=== DATA FOR THIS EXERCISE ===

(* ===== verification/AddrSpaceView.v ===== *)
(** * Section views

    The fragments of a view carry its origin through every split. Unmapping a
    view removes exactly the pages of its fragments, or nothing. Flushing a
    range reaches every file page of it. *)

From stdpp Require Import strings list.
From S2P Require Import Prelude BTree Vma VmaTree VmaTreeInv VmaTreeOps VmaTreeSpec VmaTreeRange.
From S2P Require Import VmaTreeEdit Extent Hole Rmap Account AddrSpace AddrSpaceOps AddrSpaceInv AddrSpaceSpec.
From S2P Require Import AddrSpaceMmap.

Import SpaceOps.

(** The address belongs to a fragment of the view. *)
Definition in_view (s : AddressSpace) (origin a : Z) : bool :=
  match Tree.find_containing (vmas s) a with Some v => bool_decide (v_mapping_origin v = Some origin) | None => false end.

Lemma in_view_iff s origin a :
  space_ok s ->
  in_view s origin a = true <->
  exists v, v ∈ Space.areas s /\ v_start v <= a < v_end v /\ v_mapping_origin v = Some origin.
Proof.
  intros Hs. pose proof (so_tree _ Hs) as Hm. unfold in_view. split.
  - destruct (Tree.find_containing (vmas s) a) as [v|] eqn:E; [|done]. intros Ho%bool_decide_eq_true.
    apply find_containing_spec in E as [Hg Hb]; [|done]. exists v. split_and!; [by apply elem_areas|lia..|done].
  - intros (v & Hv & Hb & Ho). apply elem_areas in Hv; [|done].
    rewrite (proj2 (find_containing_spec (vmas s) a v Hm)) by done. by apply bool_decide_eq_true.
Qed.

(** A walk that succeeds went over adjacent members. *)
Lemma tile_walk_spec origin c l e :
  tile_walk origin c l = Ok e ->
  (forall v, v ∈ l -> v_mapping_origin v = Some origin) /\
  (forall a, c <= a < e -> exists v, v ∈ l /\ v_start v <= a < v_end v).
Proof.
  revert c. induction l as [|v l IH]; intros c; cbn.
  { intros [= <-]. split; [intros v Hv; by apply not_elem_of_nil in Hv|lia]. }
  destruct (negb (v_start v =? c) || _) eqn:E; [done|]. to_prop.
  match goal with H : bool_decide _ = true |- _ => apply bool_decide_eq_true in H end.
  intros Hw. destruct (IH _ Hw) as [Ho Hc]. split.
  - intros w [->|Hw']%elem_of_cons; [done|by apply Ho].
  - intros a Ha. destruct (decide (a < v_end v)); [exists v; split; [apply elem_of_cons; by left|lia]|].
    destruct (Hc a ltac:(lia)) as (w & Hw' & Hb). exists w. split; [apply elem_of_cons; by right|done].
Qed.

Lemma fold_min_le l x : foldl (fun x w => Z.min x (v_start w)) x l <= x /\ forall w, w ∈ l -> foldl (fun x w => Z.min x (v_start w)) x l <= v_start w.
Proof.
  revert x. induction l as [|v l IH]; intros x; cbn; [split; [lia|intros w Hw; by apply not_elem_of_nil in Hw]|].
  destruct (IH (Z.min x (v_start v))) as [H1 H2]. split; [lia|]. intros w [->|Hw]%elem_of_cons; [lia|by apply H2].
Qed.

Lemma fold_max_ge l x : x <= foldl (fun x w => Z.max x (v_end w)) x l /\ forall w, w ∈ l -> v_end w <= foldl (fun x w => Z.max x (v_end w)) x l.
Proof.
  revert x. induction l as [|v l IH]; intros x; cbn; [split; [lia|intros w Hw; by apply not_elem_of_nil in Hw]|].
  destruct (IH (Z.max x (v_end v))) as [H1 H2]. split; [lia|]. intros w [->|Hw]%elem_of_cons; [lia|by apply H2].
Qed.

Lemma fold_max_bound l x b : x <= b -> (forall w, w ∈ l -> v_end w <= b) -> foldl (fun x w => Z.max x (v_end w)) x l <= b.
Proof.
  revert x. induction l as [|v l IH]; intros x Hx Hl; cbn; [done|].
  apply IH; [pose proof (Hl v (list_elem_of_here _ _)); lia|]. intros w Hw. apply Hl, elem_of_cons. by right.
Qed.

Lemma fold_min_bound l x b : b <= x -> (forall w, w ∈ l -> b <= v_start w) -> b <= foldl (fun x w => Z.min x (v_start w)) x l.
Proof.
  revert x. induction l as [|v l IH]; intros x Hx Hl; cbn; [done|].
  apply IH; [pose proof (Hl v (list_elem_of_here _ _)); lia|]. intros w Hw. apply Hl, elem_of_cons. by right.
Qed.

(** The areas a clone comes from. *)
Lemma elem_snapshot s w :
  space_ok s -> w ∈ Space.snapshot_vmas s ->
  exists v, v ∈ Space.areas s /\ v_start w = v_start v /\ v_end w = v_end v /\ v_mapping_origin w = v_mapping_origin v /\
    0 <= v_start v < v_end v /\ v_end v < USER_VA_END.
Proof.
  intros Hs (v & -> & Hv)%list_elem_of_fmap. exists v. pose proof Hv as Hg. apply elem_areas in Hg; [|apply Hs].
  destruct (ok_vma _ _ _ (so_tree _ Hs) Hg) as (? & ? & ? & _). split_and!; done.
Qed.

Lemma areas_snapshot s v : v ∈ Space.areas s -> clone v ∈ Space.snapshot_vmas s.
Proof. intros Hv. apply list_elem_of_fmap. by exists v. Qed.

(** The extent of a view is the set of its addresses. *)
Lemma origin_extent_spec s origin start len :
  space_ok s -> mapping_origin_extent s origin = Ok (start, len) ->
  0 <= start /\ 0 < len /\ start + len <= USER_VA_END /\ forall a, start <= a < start + len <-> in_view s origin a = true.
Proof.
  intros Hs. unfold mapping_origin_extent. pose proof (elem_snapshot s) as Hmem.
  destruct (filter _ (Space.snapshot_vmas s)) as [|v0 members] eqn:Ef; [done|].
  assert (Hsub : forall w, w ∈ v0 :: members <-> v_mapping_origin w = Some origin /\ w ∈ Space.snapshot_vmas s).
  { intros w. by rewrite <- Ef, list_elem_of_filter. }
  pose proof (fold_min_le members (v_start v0)) as [Hm1 Hm2]. pose proof (fold_max_ge members (v_end v0)) as [Hx1 Hx2].
  pose proof (fold_min_bound members (v_start v0) 0) as Hmb. pose proof (fold_max_bound members (v_end v0) USER_VA_END) as Hxb.
  set (st := foldl _ (v_start v0) members) in *. set (en := foldl _ (v_end v0) members) in *. clearbody st en.
  destruct (tile_walk _ _ _) as [c|e] eqn:Ew; [|done]. bool_case (negb (c =? en)); [done|]. subst c.
  unfold uva_new. destruct (st <? USER_VA_END); [|done]. intros [= <- <-].
  destruct (tile_walk_spec _ _ _ _ Ew) as [Ho Hcov].
  assert (Hb : forall w, w ∈ v0 :: members -> 0 <= v_start w < v_end w /\ v_end w <= USER_VA_END).
  { intros w [_ Hin]%Hsub. destruct (Hmem w Hs Hin) as (v & _ & -> & -> & _ & ? & ?). lia. }
  destruct (Hb v0 (list_elem_of_here _ _)) as [? ?].
  assert (Hb' : forall w, w ∈ members -> 0 <= v_start w /\ v_end w <= USER_VA_END).
  { intros w Hw. destruct (Hb w (list_elem_of_further _ _ _ Hw)). lia. }
  pose proof (Hmb ltac:(lia) (fun w Hw => proj1 (Hb' w Hw))). pose proof (Hxb ltac:(lia) (fun w Hw => proj2 (Hb' w Hw))).
  split_and!; [done|lia|lia|]. intros a. rewrite in_view_iff by done. split.
  - intros Ha. destruct (Hcov a ltac:(lia)) as (w & Hw & Ha'). pose proof (Ho w Hw) as Ho'.
    apply list_elem_of_In, filter_In in Hw as [Hw%list_elem_of_In _].
    destruct (Hmem w Hs Hw) as (v & Hv & E1 & E2 & E3 & _). exists v. split; [done|]. rewrite <- E1, <- E2, <- E3. done.
  - intros (v & Hv & Ha & Hvo). assert (Hin : clone v ∈ v0 :: members) by (apply Hsub; split; [done|by apply areas_snapshot]).
    apply elem_of_cons in Hin as [E|Hin].
    + apply (f_equal v_start) in E as E1. apply (f_equal v_end) in E as E2. cbn in E1, E2. lia.
    + pose proof (Hm2 _ Hin) as E1. pose proof (Hx2 _ Hin) as E2. cbn in E1, E2. lia.
Qed.

(** Unmapping a view takes away exactly its pages; a view that does not tile
    its range, and one that is sealed, stay. *)
Lemma view_unmap env origin s :
  space_ok s ->
  wp (unmap_mapping_origin env origin) (fun r s' =>
    match r with
    | Ok _ => space_ok s' /\ forall a, vw s' a = if in_view s origin a then None else vw s a
    | Err _ => s' = s
    end) s.
Proof.
  intros Hs. unfold unmap_mapping_origin. do 2 wp_step.
  destruct (mapping_origin_extent s origin) as [[start len]|e] eqn:Ee; [|by apply wp_ret].
  destruct (origin_extent_spec _ _ _ _ Hs Ee) as (Ha & Hl & He & Hv). unfold Space.munmap, try_.
  destruct (Layout.validate_len len) as [?|?] eqn:El; [|by apply wp_ret].
  destruct (Layout.validate_aligned start) as [?|?] eqn:Es; [|by apply wp_ret].
  unfold Layout.end_of_raw, checked_add. rewrite (proj2 (Z.leb_le _ _)) by (unfold USER_VA_END, U64_MAX in *; lia).
  eapply wp_mono; [apply munmap_locked_spec; [done|lia|lia|]|].
  { apply pagewise_cut; [done|right]. unfold Layout.validate_aligned in Es. pose proof (is_aligned_iff start) as [Hal _].
    destruct (Layout.is_aligned start); [specialize (Hal eq_refl)|done]. split; [done|]. apply Z.divide_add_r; [done|].
    unfold Layout.validate_len in El. destruct (_ || _) eqn:Eo; [done|]. apply orb_false_iff in Eo as [_ Eo]. to_prop.
    by apply Z.mod_divide. }
  rewrite (proj2 (Z.leb_le (start + len) _)) by done.
  intros [[]|e] s'; [|by intros [-> _]]. intros (_ & _ & Hok & _ & _ & Hvw). split; [done|]. intros x. rewrite Hvw. unfold over, nothing.
  specialize (Hv x). bool_case ((start <=? x) && (x <? start + len)).
  - rewrite (proj1 Hv) by lia. by destruct (vw s x).
  - destruct (in_view s origin x); [|done]. apply andb_false_iff in E. destruct (proj2 Hv eq_refl). destruct E; to_prop; lia.
Qed.

(** ** Flushing *)

(** The calls write the byte of the file the page starts with. *)
Definition flushed (calls : list (Z * Z * Z)) (c : VmaBacking) : Prop :=
  match c with
  | File backing off => exists lo hi, (backing, lo, hi) ∈ calls /\ lo <= off < hi
  | _ => True
  end.

Lemma flushed_app calls calls' c : flushed calls c -> flushed (calls ++ calls') c.
Proof. destruct c; try done. intros (lo & hi & Hin & Hb). exists lo, hi. split; [apply elem_of_app; by left|done]. Qed.

Lemma flush_walk_spec fsync start end_ cursor calls l calls' r :
  flush_walk fsync start end_ cursor calls l = (calls', Ok r) ->
  r = (start, end_ - start) /\ (exists more, calls' = calls ++ more) /\
  forall a, cursor <= a < end_ -> exists v, v ∈ l /\ v_start v <= a < v_end v /\ flushed calls' (p_content (page_at v a)).
Proof.
  revert cursor calls. induction l as [|v l IH]; intros cursor calls; cbn [flush_walk]; [done|].
  bool_case (v_end v <=? cursor).
  { intros H. destruct (IH _ _ H) as (-> & Hm & Hc). split_and!; [done|done|]. intros a Ha.
    destruct (Hc a Ha) as (w & Hw & ?). exists w. split; [apply elem_of_cons; by right|done]. }
  bool_case ((cursor <? v_start v) || (end_ <=? v_start v)); [done|].
  set (oe := Z.min (v_end v) end_).
  assert (Hnext : forall more, (forall a, cursor <= a < oe -> flushed (calls ++ more) (p_content (page_at v a))) ->
    (if end_ <=? oe then (calls ++ more, Ok (start, end_ - start)) else flush_walk fsync start end_ oe (calls ++ more) l) = (calls', Ok r) ->
    r = (start, end_ - start) /\ (exists more, calls' = calls ++ more) /\
    forall a, cursor <= a < end_ -> exists w, w ∈ v :: l /\ v_start w <= a < v_end w /\ flushed calls' (p_content (page_at w a))).
  { intros more Hv. bool_case (end_ <=? oe).
    - intros [= <- <-]. split_and!; [done|by exists more|]. intros a Ha. exists v.
      split_and!; [apply elem_of_cons; by left|lia|lia|apply Hv; lia].
    - intros Hw. destruct (IH _ _ Hw) as (-> & [more' ->] & Hc). split_and!; [done|exists (more ++ more'); by rewrite app_assoc|].
      intros a Ha. destruct (decide (a < oe)).
      + exists v. split_and!; [apply elem_of_cons; by left|lia|lia|apply flushed_app, Hv; lia].
      + destruct (Hc a ltac:(lia)) as (w & Hin & ?). exists w. split; [apply elem_of_cons; by right|done]. }
  destruct (v_backing v) as [|b off| | | | |] eqn:Eb;
    try (intros Hw; apply (Hnext []); [intros a _; cbn; by rewrite Eb|by rewrite app_nil_r]).
  unfold checked_add. destruct (_ <=? U64_MAX); [|done]. destruct (_ <=? U64_MAX); [|done]. destruct (fsync _ _ _ _); [|done].
  apply (Hnext [_]). intros a Ha. cbn. rewrite Eb. cbn. eexists _, _. split; [apply elem_of_app; right; by apply list_elem_of_singleton|lia].
Qed.

Lemma flush_end_ge s address size start e :
  0 <= address -> 0 < size -> flush_end s address size start = Ok e -> address + size <= e.
Proof.
  intros Ha Hz. unfold flush_end, checked_add. rewrite (proj2 (Z.eqb_neq size 0)) by lia.
  bool_case (address + size <=? U64_MAX); [|done]. bool_case (address + size + (PAGE_SIZE_BYTES - 1) <=? U64_MAX); [|done]. intros [= <-].
  destruct (align_up_spec (address + size) 12) as (_ & Hle & _); [unfold U64_MAX, PAGE_SIZE_BYTES in *; change (pow2 12) with 4096; lia..|].
  unfold Hole.align_up in Hle. rewrite wrap64_small in Hle by (change (pow2 12) with PAGE_SIZE_BYTES; unfold U64_MAX, PAGE_SIZE_BYTES in *; lia).
  exact Hle.
Qed.

(** A flush that succeeds went over a range without holes from the page of the
    address on, and wrote every file page of it. *)
Lemma flush_covers fsync s address size calls start len :
  space_ok s -> 0 <= address <= U64_MAX -> 0 <= size ->
  flush_virtual_range fsync s address size = (calls, Ok (start, len)) ->
  start <= address < start + PAGE_SIZE_BYTES /\ 0 < len /\ (0 < size -> address + size <= start + len) /\
  forall a, start <= a < start + len -> exists p, vw s a = Some p /\ flushed calls (p_content p).
Proof.
  intros Hs Ha Hz. unfold flush_virtual_range.
  destruct (align_down_spec address 12) as (Hd & Hle & Hgr); [unfold U64_MAX in *; lia|lia|].
  change (Z.land address _) with (Hole.align_down address (pow2 12)).
  set (st := Hole.align_down address (pow2 12)) in *. cbn zeta.
  assert (Hst : address < st + PAGE_SIZE_BYTES).
  { destruct (decide (st + PAGE_SIZE_BYTES <= address)) as [Hno|]; [|lia].
    specialize (Hgr (st + PAGE_SIZE_BYTES) ltac:(apply Z.divide_add_r; [done|by exists 1]) Hno). unfold PAGE_SIZE_BYTES in *. lia. }
  destruct (flush_end s address size st) as [e|] eqn:Ee; [|done].
  bool_case (e <=? st); [done|]. cbn [orb]. destruct (negb _ || negb _); [done|].
  intros Hw. destruct (flush_walk_spec _ _ _ _ _ _ _ _ Hw) as ([= -> ->] & _ & Hc). split_and!; [lia|lia|lia| |].
  - intros Hp. pose proof (flush_end_ge _ _ _ _ _ (proj1 Ha) Hp Ee). lia.
  - intros a Hr. destruct (Hc a ltac:(lia)) as (v & Hv & Hb & Hf). exists (page_at v a). split; [|done].
    apply view_some; [apply Hs|]. apply elem_areas in Hv; [|apply Hs]. eauto.
Qed.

===

__AIM OF THE EXERCISE__. Taking the entries from their first line through the line with "From stdpp Require Import strings list.", inclusive, restate each line word for word and give nothing else.

__SOLUTION TO THE PROBLEM__.
(* ===== verification/AddrSpaceView.v ===== *)
(** * Section views

    The fragments of a view carry its origin through every split. Unmapping a
    view removes exactly the pages of its fragments, or nothing. Flushing a
    range reaches every file page of it. *)

From stdpp Require Import strings list.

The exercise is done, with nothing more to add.